# Aim of the exercise:
Gather, from the data below, each line in which the word "decoded" occurs.

Start of Source information

(** C8. [chunk_text_by_tokens] terminates for every text and every
    [max_tokens] and [overlap_tokens]: on the tokens of the text, the loop,
    run from [start = 0] with no chunks, is left after at most
    [len(tokens)] executions of its body (any allowance of more passes than
    that gives the same final state), and the chunks it holds then are the
    ones the function returns.  When [max_tokens - overlap_tokens > 0] the
    loop is left with [start >= len(tokens)]; when
    [max_tokens - overlap_tokens <= 0] the body runs at most once and at
    most one chunk is emitted. *)
Theorem C8_chunk_loop_terminates (tokens : list Z)
    (max_tokens overlap_tokens : Z) :
  exists final iters,
    (forall fuel, (length tokens < fuel)%nat ->
       run_loop fuel tokens max_tokens overlap_tokens (LoopState 0 [])
       = Some (final, iters))
    /\ (iters <= length tokens)%nat
    /\ (forall text, tk_encode text = Ok tokens ->
          chunk_text_by_tokens text max_tokens overlap_tokens
          = if len tokens <=? max_tokens then Ok [text]
            else Ok (ls_chunks final))
    /\ (0 < max_tokens - overlap_tokens -> len tokens <= ls_start final)
    /\ (max_tokens - overlap_tokens <= 0 ->
        (iters <= 1)%nat /\ (length (ls_chunks final) <= 1)%nat).
Proof.
  destruct (run_loop_from (Datatypes.S (length tokens)) tokens max_tokens
              overlap_tokens (LoopState 0 []))
    as (final & iters & Hrun & Hiters & Hchunks & Hpos & Hneg).
  { cbn [ls_start]. unfold len. lia. }
  cbn [ls_start ls_chunks] in *. unfold len in Hiters.
  exists final, iters. repeat apply conj; try assumption; try lia.
  - intros fuel Hfuel.
    apply (run_loop_mono (Datatypes.S (length tokens))); [lia | exact Hrun].
  - intros text Henc. unfold chunk_text_by_tokens.
    now rewrite Henc, Hchunks.
Qed.

End Chunker.

(** ** Chunks and their identifiers *)

Section ChunkIds.
Context `{Unicode} `{OsPath} `{Tokenizer}.
Import Upload.

(** C4. A text whose token count is at most [max_tokens] gives exactly one
    chunk, the text itself, in the uploader and in the validator; the
    identifier given to that chunk is [generate_file_id] at chunk index 0,
    the form without suffix. *)
Theorem C4_single_chunk (text : str) (tokens : list Z)
    (max_tokens overlap_tokens : Z) (file_path : str) :
  tk_encode text = Ok tokens ->
  len tokens <= max_tokens ->
  chunk_text_by_tokens text max_tokens overlap_tokens = Ok [text]
  /\ Validate.chunk_text_by_tokens text max_tokens overlap_tokens = Ok [text]
  /\ enumerate [text] = [(0, text)]
  /\ chunk_vid file_path [text] 0 = generate_file_id file_path 0
  /\ Validate.ids_to_check file_path [text]
     = match generate_file_id file_path 0 with
       | Ok vid => Ok [vid]
       | Raise e => Raise e
       end
  /\ forall data, encode_utf8 file_path = Ok data ->
       generate_file_id file_path 0
       = Ok (take 8 (MD5.hexdigest data) ++ lit "_"
             ++ take 50 (List.filter id_char
                           (fst (splitext (basename file_path))))).
Proof.
  intros Henc Hlen.
  unfold chunk_text_by_tokens, Validate.chunk_text_by_tokens. rewrite Henc.
  destruct (Z.leb_spec (len tokens) max_tokens); [|lia].
  repeat apply conj; try reflexivity.
  intros data Hdata.
  now rewrite (generate_file_id_ok file_path data 0) by (assumption || lia).
Qed.

Lemma truthy_nonempty {A} (l : list A) : l <> [] -> truthy l = true.
Proof. destruct l; [congruence | reflexivity]. Qed.

(** The identifier with suffix, for a chunk index [n > 0]. *)
Lemma generate_file_id_chunk (file_path : str) (data : list Z) (n : Z) :
  encode_utf8 file_path = Ok data ->
  0 < n ->
  generate_file_id file_path n
  = Ok ((take 8 (MD5.hexdigest data) ++ lit "_"
         ++ take 50 (List.filter id_char
                       (fst (splitext (basename file_path)))))
        ++ lit "_chunk_" ++ format_03d n).
Proof.
  intros Hdata Hn.
  rewrite (generate_file_id_ok file_path data n) by (assumption || lia).
  unfold file_id_format. destruct (Z.eqb_spec n 0); [lia|].
  now rewrite <- !app_assoc.
Qed.

(** In a document with more than one chunk, the chunk at position
    [chunk_idx] of the list gets chunk index [chunk_idx + 1]. *)
Lemma chunk_vid_many (file_path : str) (chunks : list str) (chunk_idx : Z)
    (data : list Z) :
  encode_utf8 file_path = Ok data ->
  1 < len chunks ->
  0 <= chunk_idx ->
  chunk_vid file_path chunks chunk_idx
  = Ok ((take 8 (MD5.hexdigest data) ++ lit "_"
         ++ take 50 (List.filter id_char
                       (fst (splitext (basename file_path)))))
        ++ lit "_chunk_" ++ format_03d (chunk_idx + 1)).
Proof.
  intros Hdata Hlen Hidx. unfold chunk_vid.
  destruct (Z.gtb_spec (len chunks) 1); [|lia].
  apply generate_file_id_chunk; [assumption | lia].
Qed.

(** With 15000 tokens, [max_tokens = 6000] and [overlap_tokens = 100] the
    loop visits three windows. *)
Lemma windows_15000 (tokens : list Z) :
  len tokens = 15000 ->
  token_windows tokens 6000 100
  = [slice tokens 0 6000; slice tokens 5900 11900; slice tokens 11800 15000].
Proof.
  intros Hlen. unfold token_windows.
  rewrite (windows_from_next _ _ _ 0) by lia.
  rewrite (windows_from_next _ _ _ (0 + (6000 - 100))) by lia.
  rewrite (windows_from_next _ _ _ (0 + (6000 - 100) + (6000 - 100))) by lia.
  rewrite windows_from_exit by lia.
  unfold chunk_tokens_at. rewrite Hlen. reflexivity.
Qed.

(** C5 (as amended). For a text of exactly 15000 tokens, [max_tokens = 6000]
    and [overlap_tokens = 100], the loop visits exactly the token windows
    [0,6000), [5900,11900) and [11800,15000), and the chunks returned are
    the decoded windows, stripped of surrounding whitespace, without those
    that are empty after stripping. When none of the three is empty there
    are exactly 3 chunks, and the identifiers given to them end in
    [_chunk_001], [_chunk_002], [_chunk_003], in that order. *)
Theorem C5_three_windows (text : str) (tokens : list Z) (file_path : str)
    (data : list Z) :
  tk_encode text = Ok tokens ->
  len tokens = 15000 ->
  encode_utf8 file_path = Ok data ->
  let w1 := slice tokens 0 6000 in
  let w2 := slice tokens 5900 11900 in
  let w3 := slice tokens 11800 15000 in
  let c1 := strip (tk_decode w1) in
  let c2 := strip (tk_decode w2) in
  let c3 := strip (tk_decode w3) in
  let base := take 8 (MD5.hexdigest data) ++ lit "_"
              ++ take 50 (List.filter id_char
                            (fst (splitext (basename file_path)))) in
  token_windows tokens 6000 100 = [w1; w2; w3]
  /\ chunk_text_by_tokens text 6000 100 = Ok (chunks_of_windows [w1; w2; w3])
  /\ (c1 <> [] -> c2 <> [] -> c3 <> [] ->
      chunk_text_by_tokens text 6000 100 = Ok [c1; c2; c3]
      /\ enumerate [c1; c2; c3] = [(0, c1); (1, c2); (2, c3)]
      /\ chunk_vid file_path [c1; c2; c3] 0 = Ok (base ++ lit "_chunk_001")
      /\ chunk_vid file_path [c1; c2; c3] 1 = Ok (base ++ lit "_chunk_002")
      /\ chunk_vid file_path [c1; c2; c3] 2 = Ok (base ++ lit "_chunk_003")).
Proof.
  intros Henc Hlen Hdata w1 w2 w3 c1 c2 c3 base.
  assert (Hchunks :
            chunk_text_by_tokens text 6000 100
            = Ok (chunks_of_windows [w1; w2; w3])).
  { unfold chunk_text_by_tokens. rewrite Henc.
    destruct (Z.leb_spec (len tokens) 6000); [lia|].
    rewrite chunk_loop_windows. cbn [app].
    fold (token_windows tokens 6000 100).
    now rewrite windows_15000. }
  repeat apply conj.
  - apply windows_15000, Hlen.
  - exact Hchunks.
  - intros H1' H2' H3'. rewrite Hchunks.
    unfold chunks_of_windows. cbn [flat_map].
    fold c1 c2 c3.
    rewrite !truthy_nonempty by assumption. cbn [app].
    repeat apply conj; try reflexivity.
    all: rewrite (chunk_vid_many file_path _ _ data)
           by (assumption || reflexivity || lia);
      reflexivity.
Qed.

(** Above [max_tokens] tokens, the chunks are those of the windows. *)
Lemma chunk_text_by_tokens_windows (text : str) (tokens : list Z)
    (max_tokens overlap_tokens : Z) :
  tk_encode text = Ok tokens ->
  max_tokens < len tokens ->
  chunk_text_by_tokens text max_tokens overlap_tokens
  = Ok (chunks_of_windows (token_windows tokens max_tokens overlap_tokens)).
Proof.
  intros Henc Hlen. unfold chunk_text_by_tokens. rewrite Henc.
  destruct (Z.leb_spec (len tokens) max_tokens); [lia|].
  now rewrite chunk_loop_windows.
Qed.

(** Two windows in a row start [max_tokens - overlap_tokens] apart. *)
Lemma windows_from_consecutive tokens max_tokens overlap_tokens start i
    (wi wj : list Z) :
  0 <= start ->
  0 < max_tokens - overlap_tokens ->
  windows_from tokens max_tokens overlap_tokens start !! i = Some wi ->
  windows_from tokens max_tokens overlap_tokens start !! Datatypes.S i
  = Some wj ->
  exists s,
    0 <= s /\ s + (max_tokens - overlap_tokens) < len tokens
    /\ wi = chunk_tokens_at tokens max_tokens s
    /\ wj = chunk_tokens_at tokens max_tokens
              (s + (max_tokens - overlap_tokens)).
Proof.
  intros Hstart Hstep. revert start Hstart.
  induction i as [|i IH]; intros start Hstart Hi Hj.
  - destruct (Z_lt_dec start (len tokens)) as [Hlt|Hge].
    2: { rewrite windows_from_exit in Hi by lia. discriminate. }
    rewrite windows_from_next in Hi, Hj by lia.
    cbn [lookup list_lookup] in Hi, Hj.
    destruct (Z_lt_dec (start + (max_tokens - overlap_tokens)) (len tokens))
      as [Hlt'|Hge'].
    2: { rewrite windows_from_exit in Hj by lia. discriminate. }
    rewrite windows_from_next in Hj by lia. cbn in Hj.
    exists start. repeat apply conj; try lia; congruence.
  - destruct (Z_lt_dec start (len tokens)) as [Hlt|Hge].
    2: { rewrite windows_from_exit in Hi by lia. discriminate. }
    rewrite windows_from_next in Hi, Hj by lia.
    apply (IH (start + (max_tokens - overlap_tokens))); [lia | exact Hi
                                                         | exact Hj].
Qed.

Lemma overlap_slices tokens max_tokens overlap_tokens s :
  0 <= s ->
  0 < max_tokens - overlap_tokens ->
  s + (max_tokens - overlap_tokens) < len tokens ->
  overlap_tokens
  <= len (chunk_tokens_at tokens max_tokens
            (s + (max_tokens - overlap_tokens))) ->
  last_tokens overlap_tokens (chunk_tokens_at tokens max_tokens s)
  = first_tokens overlap_tokens
      (chunk_tokens_at tokens max_tokens
         (s + (max_tokens - overlap_tokens))).
Proof.
  intros Hs Hstep Hin Hov. unfold last_tokens, first_tokens.
  destruct (Z_le_dec overlap_tokens 0) as [Hle|Hgt].
  - replace (Z.to_nat overlap_tokens) with 0%nat by lia.
    rewrite Nat.sub_0_r, drop_all. reflexivity.
  - unfold chunk_tokens_at in *.
    rewrite slice_length in Hov by lia.
    rewrite (Z.min_l (s + max_tokens)) by lia.
    rewrite !slice_inside by lia.
    set (step := max_tokens - overlap_tokens) in *.
    rewrite length_take, length_drop.
    rewrite take_take.
    replace (Z.to_nat overlap_tokens
             `min` Z.to_nat ((s + step + max_tokens) `min` len tokens
                             - (s + step)))%nat
      with (Z.to_nat overlap_tokens) by lia.
    replace (Z.to_nat (s + max_tokens - s)
             `min` (length tokens - Z.to_nat s) - Z.to_nat overlap_tokens)%nat
      with (Z.to_nat step) by (unfold len in *; lia).
    replace (Z.to_nat (s + max_tokens - s))
      with (Z.to_nat step + Z.to_nat overlap_tokens)%nat by lia.
    rewrite <- take_drop_commute, drop_drop.
    replace (Z.to_nat s + Z.to_nat step)%nat with (Z.to_nat (s + step))
      by lia.
    reflexivity.
Qed.

(** C6 (as amended). With [overlap_tokens < max_tokens], for two windows in
    a row among the windows the loop visits (the returned chunks are their
    decoded, stripped, non-empty texts), if the later window holds at least
    [overlap_tokens] tokens then the last [overlap_tokens] tokens of the
    earlier window are the first [overlap_tokens] tokens of the later
    one. *)
Theorem C6_overlap_between_windows (tokens : list Z)
    (max_tokens overlap_tokens : Z) (i : nat) (wi wj : list Z) :
  overlap_tokens < max_tokens ->
  token_windows tokens max_tokens overlap_tokens !! i = Some wi ->
  token_windows tokens max_tokens overlap_tokens !! Datatypes.S i = Some wj ->
  overlap_tokens <= len wj ->
  last_tokens overlap_tokens wi = first_tokens overlap_tokens wj.
Proof.
  intros Hlt Hi Hj Hlen. unfold token_windows in *.
  destruct (windows_from_consecutive tokens max_tokens overlap_tokens 0 i
              wi wj) as (s & Hs & Hin & -> & ->); try assumption; try lia.
  apply overlap_slices; assumption || lia.
Qed.

End ChunkIds.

End of Source information

# Answer:
    the decoded windows, stripped of surrounding whitespace, without those
    decoded, stripped, non-empty texts), if the later window holds at least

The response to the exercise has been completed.